Now we’re on the eve of an yet more interesting election. The future of Syriza, Greece, Europe and the world hinges on it. Former PASOK advisers are said to be jumping ship to help ‘moderate’ Syriza as far-left campaigners and politicians from across Europe (and the globe) have made their way to Greece to help campaign for Syriza. Paul Mason has written a brief history of Syriza. The future of Syriza has yet to be written. No doubt immense pressure will come from the right to ‘help’ Syriza to be ‘responsible’. But there is enough content in Syriza’s economic programme that if working class organisations and left wing activists can demand Syriza stick to that it could keep Syriza moving forward as a force to help people organise in Greece and Europe against capitalist policy.
What does a Galician eco-socialist farm have to do with Greek politics? Besides the fact the economic fate of Spain is closely connected to Greece’s, what we’re watching now is an important shift in global history. The triumph and dominance of free market capitalism proclaimed in the 1990’s has degenerated into global economic capitalist crisis. The sudden vaulting of a leftwing radical party into a position of dominance in national politics is a very important precedent as many of the countries we live in will continue to spiral into crisis like Greece. The seeming invincibility of centrist two party politics has been been torn wide open as we’ve all seen how rapidly the political scene can change radically. It seems more clear than ever that it’s important for us to help build leftwing eco-socialist and anti-capitalist parties in our countries along healthy, democratic lines.
The power structures of capitalist markets transcend national lines and any bottom-up movement must also transcend national lines.
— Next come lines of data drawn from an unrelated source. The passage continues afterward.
(* ===== verification/BuildTableSpec.v ===== *)
(** * Tables written from an iterator

    [BuildTable] writes exactly the entries of the iterator, and [WriteLevel0Table]
    turns a memtable into a table of its updates. *)

From Stdlib Require Import ZArith Lia.
From S2P Require Import Prelude CString World Coding SliceStatus FilterPolicy Logging DbFormat LogFile Iterators TwoLevelIterator Merger TableFormat TableBuilder TableSpec TableRead.
From S2P Require Import SkipList SkipListSpec DbTable MemTable DbIter DbWrite VersionEdit Version VersionSpec DbRead DbReadSpec VersionSet BuildTable DbState.

(** What an environment promises for the files that are written one after the other:
    a new file is empty, and has the data that were appended once it is closed; a file
    that is removed is gone; other files are left alone. *)
Class TableFiles {E : Type} (EN : Env E str) := {
  env_writes : E -> str -> Prop;
  env_data : E -> str -> option str;
  new_file e name : exists e', env_NewWritableFile e name = (e', Status.OK, Some []) /\ env_writes e' name /\
    forall n, n <> name -> env_data e' n = env_data e n;
  close_new e name data : env_writes e name -> exists e', env_Close e data = (e', Status.OK) /\ env_data e' name = Some data /\
    forall n, n <> name -> env_data e' n = env_data e n;
  now_data e n : env_data (fst (env_NowMicros e)) n = env_data e n;
  remove_data e name n : env_data (fst (env_RemoveFile e name)) n = if decide (n = name) then None else env_data e n
}.

(** The tables that are written can be opened. *)
Class TableCacheOpens {T D : Type} (TC : TableCache T D) {ITD : Iterator D} := {
  tc_opens t n size : exists (it : EmptyIterator.EmptyIterator + D) t', tc_NewIterator t n size = Ret (it, t') /\ it_status it = Status.OK
}.

Lemma sublist_sorted {A} (R : A -> A -> Prop) l l' : sublist l' l -> StronglySorted R l -> StronglySorted R l'.
Proof.
  induction 1 as [|x l1 l2 Hsub IH|x l1 l2 Hsub IH]; [done| |]; intros [Hs Hf]%StronglySorted_inv; [|by apply IH]. constructor; [by apply IH|].
  rewrite Forall_forall in *. intros y Hy. apply Hf. by eapply elem_of_sublist.
Qed.

(** The number of a table file is in its name. *)
Lemma table_file_name dbname n : 0 < n <= kMaxUint64 -> exists b, TableFileName dbname n = Ret (dbname ++ $"/" ++ b) /\ ParseFileName b = Some (n, kTableFile).
Proof.
  intros Hn. unfold TableFileName, MakeFileName. rewrite assert_positive_ok by lia. eexists (dec06 n ++ _). split; [reflexivity|].
  by rewrite ParseFileName_numbered by (lia || apply not_digit_dot).
Qed.

Lemma table_file_name_inj dbname n m name : 0 < n <= kMaxUint64 -> 0 < m <= kMaxUint64 ->
  TableFileName dbname n = Ret name -> TableFileName dbname m = Ret name -> n = m.
Proof.
  intros Hn Hm H1 H2. destruct (table_file_name dbname n Hn) as (b & E1 & P1), (table_file_name dbname m Hm) as (b' & E2 & P2). rewrite E1 in H1. rewrite E2 in H2.
  injection H1 as <-. injection H2 as E%app_inv_head. injection E as ->. rewrite P2 in P1. by injection P1 as ->.
Qed.

(** ** Filling a builder *)

Section filling.
Context {C : Comparator} {HC : ComparatorLaws C} {SH : ShorteningLaws C} {PT : Port} {PL : PortLaws PT} (opt : Options).
Implicit Types (es : list entry) (r : TableBuilder.Rep str).

Lemma buildable_keys es : buildable opt es -> 0 <= policy_keys opt.
Proof. intros [_ _ _ _ _ H _]. lia. Qed.

Lemma buildable_make es : buildable opt es -> exists r, TableBuilder.make opt ([] : str) = Ret r /\ filled opt r [].
Proof. intros Hb. pose proof (buildable_keys es Hb). destruct Hb. by apply filled_make. Qed.

Lemma table_room_app es es' : table_room es <= table_room (es ++ es').
Proof.
  induction es as [|[k v] es IH]; cbn [app table_room foldr]; [apply table_room_ge|]. fold (table_room es) (table_room (es ++ es')). lia.
Qed.

(** One more entry of a list that a table can be built from. *)
Lemma buildable_add r es k v rest : filled opt r es -> buildable opt (es ++ (k, v) :: rest) ->
  TableBuilder.NumEntries r = Z.of_nat (length es) /\
  exists r', TableBuilder.Add r k v = Ret r' /\ filled opt r' (es ++ [(k, v)]).
Proof.
  intros Hf [Hi Hp Hn Hs Hr Hk _]. rewrite (cons_middle (k, v)), app_assoc in Hs, Hr, Hk. pose proof (table_room_app (es ++ [(k, v)]) rest). rewrite length_app in Hk.
  apply StronglySorted_app_1_l in Hs. split.
  - pose proof (table_room_app es [(k, v)]). rewrite length_app in Hk. apply StronglySorted_app_1_l in Hs. eapply (filled_num opt Hi Hp Hn); [exact Hf|exact Hs|lia|cbn [length] in Hk; lia].
  - apply (filled_add opt Hi Hp Hn); [done|done|lia|lia].
Qed.

Lemma buildable_finish r es : filled opt r es -> buildable opt es ->
  TableBuilder.NumEntries r = Z.of_nat (length es) /\
  exists r', TableBuilder.Finish r = Ret (r', Status.OK) /\ build_table opt es = Ret (TableBuilder.file r', Status.OK) /\
    TableBuilder.FileSize r' = str_size (TableBuilder.file r') /\ TableBuilder.destroy r' = Ret tt /\ 0 < str_size (TableBuilder.file r').
Proof.
  intros Hf [Hi Hp Hn Hs Hr Hk Hfits]. split; [by apply (filled_num opt Hi Hp Hn)|].
  destruct (filled_finish opt Hi Hp Hn r es Hf Hs Hr Hk Hfits) as (r' & Hfin & Hb & Hsz & Hc). exists r'. split; [done|]. split; [done|]. split; [done|].
  split; [unfold TableBuilder.destroy; by rewrite Hc|].
  destruct (build_table_layout opt Hi Hp Hn es Hs Hr Hk Hfits) as (data & bs & seps & fc & mb & ib & Hb' & L & _). rewrite Hb in Hb'. injection Hb' as ->.
  rewrite (tl_data _ _ _ _ _ _ L), !str_size_app. unfold str_size at 5. rewrite enc_footer_length.
  pose proof (str_size_nonneg (images bs)). pose proof (str_size_nonneg (filter_image fc)). pose proof (str_size_nonneg (images [mb])). pose proof (str_size_nonneg (images [ib])). lia.
Qed.

(** Sublists of the entries can be built, if their filters fit. *)
Lemma buildable_sublist es es' : buildable opt es -> sublist es' es -> filter_fits opt es' = true -> buildable opt es'.
Proof.
  intros [Hi Hp Hn Hs Hr Hk _] Hsub Hfits. split; try done.
  - by eapply sublist_sorted.
  - assert (table_room es' <= table_room es); [|lia]. clear - Hsub. induction Hsub as [|[k v] l l' _ IH|[k v] l l' _ IH]; cbn [table_room foldr]; [done|fold (table_room l) (table_room l'); lia|].
    fold (table_room l) (table_room l'). unfold entry_cost. cbn [fst snd]. pose proof (str_size_nonneg k). pose proof (str_size_nonneg v). lia.
  - apply sublist_length in Hsub. lia.
Qed.
End filling.

(** ** BuildTable *)

Section build.
Context {E T D : Type} {EN : Env E str} {TF : TableFiles EN} {TC : TableCache T D} {ITD : Iterator D} {TO : TableCacheOpens TC}.
Context (C : Comparator) {HC : ComparatorLaws C} {PT : Port} {PL : PortLaws PT} (options : Options) (dbname : str) (max_file_size : Z).
Implicit Types (es : list entry).

Lemma close_ok (e : E) name data : env_writes e name -> exists e', close_file e data Status.OK = (e', Status.OK) /\ env_data e' name = Some data /\
  forall n, n <> name -> env_data e' n = env_data e n.
Proof. intros H. unfold close_file. cbn [Status.ok wf_Sync mem_sync]. by apply close_new. Qed.

Lemma verify_ok (t : T) n size : exists t', verify_table t n size = Ret (t', Status.OK).
Proof. unfold verify_table. destruct (tc_opens t n size) as (it & t' & -> & Hs). cbn [mbind result_bind]. exists t'. by rewrite Hs. Qed.

Lemma build_entries_ok {I} {IT : Iterator I} {IL : IteratorLaws IT} fuel : forall es i (it : I) r key,
  it_at it es i -> (length es - i <= fuel)%nat -> buildable (C := internal_comparator C) options es -> filled (C := internal_comparator C) options r (take i es) ->
  key = last_of (take i es) ->
  exists r' it', build_entries (C := C) fuel r key it = Ret (r', last_of es, it') /\ filled (C := internal_comparator C) options r' es /\ it_at it' es (length es).
Proof.
  induction fuel as [|fuel IH]; intros es i it r key Hat Hfuel Hb Hf Hkey; pose proof (at_le _ _ _ Hat) as Hle; cbn [build_entries]; rewrite (at_valid _ _ _ Hat).
  - destruct (Nat.ltb_spec i (length es)); [lia|]. assert (i = length es) as -> by lia. rewrite firstn_all in *. subst. by exists r, it.
  - destruct (Nat.ltb_spec i (length es)) as [Hlt|]; [|assert (i = length es) as -> by lia; rewrite firstn_all in *; subst; by exists r, it].
    destruct (lookup_lt_is_Some_2 es i Hlt) as [[k v] He]. destruct (at_entry _ _ _ _ _ Hat He) as [-> ->]. cbn [mbind result_bind].
    assert (es = take i es ++ (k, v) :: drop (S i) es) as Es by (by rewrite <- (drop_S _ _ _ He), take_drop). rewrite Es in Hb at 1.
    destruct (buildable_add options r _ k v _ Hf Hb) as (_ & r1 & -> & Hf1). rewrite <- Es in Hb. cbn [mbind result_bind].
    destruct (at_next _ _ _ Hat Hlt) as (it1 & -> & Hat1). cbn [mbind result_bind]. rewrite <- (take_S_r _ _ _ He) in Hf1.
    apply (IH es (S i)); try done; [lia|]. by rewrite (take_S_r _ _ _ He), last_of_snoc.
Qed.

(** The table of the entries of an iterator. *)
Lemma BuildTable_ok {I} {IT : Iterator I} {IL : IteratorLaws IT} fuel es i (it : I) (e : E) (t : T) n name k v :
  it_at it es i -> es <> [] -> (length es <= fuel)%nat -> buildable (C := internal_comparator C) options es ->
  Forall (fun x => fst x <> []) es -> TableFileName dbname n = Ret name -> head es = Some (k, v) ->
  exists e' t' data, BuildTable (C := C) options dbname fuel e t it (new_meta n 0 [] []) =
      Ret (e', t', new_meta n (str_size data) k (last_of es), Status.OK) /\
    build_table (C := internal_comparator C) options es = Ret (data, Status.OK) /\ 0 < str_size data /\
    env_data e' name = Some data /\ (forall m, m <> name -> env_data e' m = env_data e m).
Proof.
  intros Hat Hne Hfuel Hb Hkeys Hname Hhead. unfold BuildTable. destruct (at_first _ _ _ Hat) as (it0 & -> & Hat0). cbn [mbind result_bind VersionEdit.number new_meta]. rewrite Hname.
  cbn [mbind result_bind]. rewrite (at_valid _ _ _ Hat0). destruct (Nat.ltb_spec 0 (length es)); [|destruct es; cbn in *; [done|lia]].
  destruct (new_file e name) as (e1 & -> & Hw & Hd1). change (Status.ok Status.OK) with true. cbv iota. destruct (buildable_make options es Hb) as (r0 & -> & Hf0). cbn [mbind result_bind].
  rewrite head_lookup in Hhead. destruct (at_entry _ _ _ _ _ Hat0 Hhead) as [-> _]. cbn [mbind result_bind].
  destruct (build_entries_ok fuel es 0 it0 r0 [] Hat0 ltac:(lia) Hb Hf0 eq_refl) as (r1 & it1 & -> & Hf1 & Hat1). cbn [mbind result_bind].
  destruct (buildable_finish options r1 es Hf1 Hb) as (_ & r2 & -> & Hbt & Hsz & Hdes & Hpos). cbn [mbind result_bind]. change (Status.ok Status.OK) with true. cbv iota. rewrite Hsz.
  destruct (Z.leb_spec (str_size (TableBuilder.file r2)) 0); [lia|]. cbn [andb]. rewrite Hdes. cbn [mbind result_bind].
  destruct (close_ok e1 name (TableBuilder.file r2) Hw) as (e2 & -> & Hdata & Hd2). change (Status.ok Status.OK) with true. cbv iota.
  destruct (verify_ok t n (str_size (TableBuilder.file r2))) as (t' & ->). cbn [mbind result_bind]. rewrite (at_status _ _ _ Hat1). change (Status.ok Status.OK) with true. cbn [VersionEdit.file_size andb].
  destruct (Z.ltb_spec 0 (str_size (TableBuilder.file r2))); [|lia]. exists e2, t', (TableBuilder.file r2). split; [|split_and!; try done].
  - unfold new_meta. repeat f_equal. destruct Hb as [Hi Hp Hn _ _ _ _]. destruct (last_of_elem options Hi Hp Hn es Hne) as [w Hw']. rewrite Forall_forall in Hkeys. specialize (Hkeys _ Hw'). cbn in Hkeys.
    by destruct (last_of es).
  - intros m Hm. by rewrite Hd2, Hd1.
Qed.
End build.

(** ** Witness: a disk *)

(** Files in memory, and the one that is being written. *)
Record Disk := mkDisk { disk_files : list (str * str); disk_open : str }.

Definition disk_data (e : Disk) (name : str) : option str := snd <$> List.find (fun p => bool_decide (fst p = name)) (disk_files e).
Definition disk_without (e : Disk) (name : str) : list (str * str) := List.filter (fun p => negb (bool_decide (fst p = name))) (disk_files e).

#[export] Instance disk_env : Env Disk str := {
  env_NewWritableFile e name := (mkDisk ((name, []) :: disk_files e) name, Status.OK, Some []);
  env_NewAppendableFile e name := (mkDisk (disk_files e) name, Status.OK, Some (default [] (disk_data e name)));
  env_Close e data := (mkDisk ((disk_open e, data) :: disk_files e) (disk_open e), Status.OK);
  env_NewSequentialFile e name := match disk_data e name with Some data => (Status.OK, Some data) | None => (Status.NotFound name [], None) end;
  env_GetFileSize e name := match disk_data e name with Some data => (Status.OK, str_size data) | None => (Status.NotFound name [], 0) end;
  env_RenameFile e name name' :=
    match disk_data e name with
    | Some data => (mkDisk ((name', data) :: disk_without e name) (disk_open e), Status.OK)
    | None => (e, Status.NotFound name [])
    end;
  env_RemoveFile e name := (mkDisk (disk_without e name) (disk_open e), Status.OK);
  env_GetChildren e dir := (Status.OK, map (fun p => drop (length dir + 1) (fst p)) (List.filter (fun p => starts_with (fst p) (dir ++ $"/")) (disk_files e)));
  env_FileExists e name := bool_decide (is_Some (disk_data e name));
  env_CreateDir e _ := (e, Status.OK);
  env_RemoveDir e _ := (e, Status.OK);
  env_LockFile e _ := (e, Status.OK);
  env_UnlockFile e _ := (e, Status.OK);
  env_NowMicros e := (e, 0)
}.

Lemma disk_data_other files o o' name name' data : name' <> name -> disk_data (mkDisk ((name, data) :: files) o) name' = disk_data (mkDisk files o') name'.
Proof. intros H. unfold disk_data. cbn. by rewrite bool_decide_eq_false_2 by congruence. Qed.

#[export] Program Instance disk_table_files : TableFiles disk_env := { env_writes e name := disk_open e = name; env_data := disk_data }.
Next Obligation. intros e name. eexists. split; [done|]. split; [done|]. intros n Hn. destruct e as [files o]. exact (disk_data_other files name o name n [] Hn). Qed.
Next Obligation.
  intros e name data <-. eexists. split; [done|]. unfold disk_data at 1. cbn. rewrite bool_decide_eq_true_2 by done. split; [done|].
  intros n Hn. destruct e as [files o]. exact (disk_data_other files o o o n data Hn).
Qed.
Next Obligation. done. Qed.
Next Obligation.
  intros [files o] name n. cbn [fst env_RemoveFile disk_env]. unfold disk_data, disk_without. cbn [disk_files]. induction files as [|[x data] files IH]; cbn [List.filter List.find fst]; [by destruct (decide _)|].
  destruct (bool_decide_reflect (x = name)) as [->|Hx]; cbn [negb List.find fst]; [rewrite IH; destruct (decide (n = name)) as [->|]; [done|]; by rewrite bool_decide_eq_false_2 by done|].
  destruct (bool_decide_reflect (x = n)) as [->|]; [by destruct (decide (n = name))|exact IH].
Qed.

#[export] Instance memory_tables_open : TableCacheOpens memory_tables.
Proof. split. intros t n size. by eexists _, t. Qed.

(** Blocks of an entry or two, and no filter. *)
Definition small_blocks : Options := mkOptions true 40 2 kSnappyCompression None.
The Greek people, as they seek to fight back against the austerity undemocratically and tyrannically imposed on them, will need the help, support and solidarity of the working people of europe and beyond.
The question for our farm is: how does an eco-socialist neo-rural movement, organisation (or even two person farm) help build and provide solidarity for the urban working class and broader political movement both locally and internationally? Small scale neo-rural projects like ours are fundamentally necessary for building transitions to more local post-capitalist economies. But we have to begin identifying where the material interests of small scale rural land holders (not necessarily owners) differs from the needs of the landless urban working class movement and how to construct an anti-capitalist movement that integrates the two. We want to expand the dialogue on these questions and look forward to exploring solutions.
We absolutely support Syriza in this election. No matter the outcome of the election, whether Syriza comes first or second, the election will mark a turning point. Syriza will come under immense pressure to shift into the ‘centre’ and moderate their position on capitalism. It will be up to the working class of Europe to hold Syriza accountable to their programme and the workers voting for it.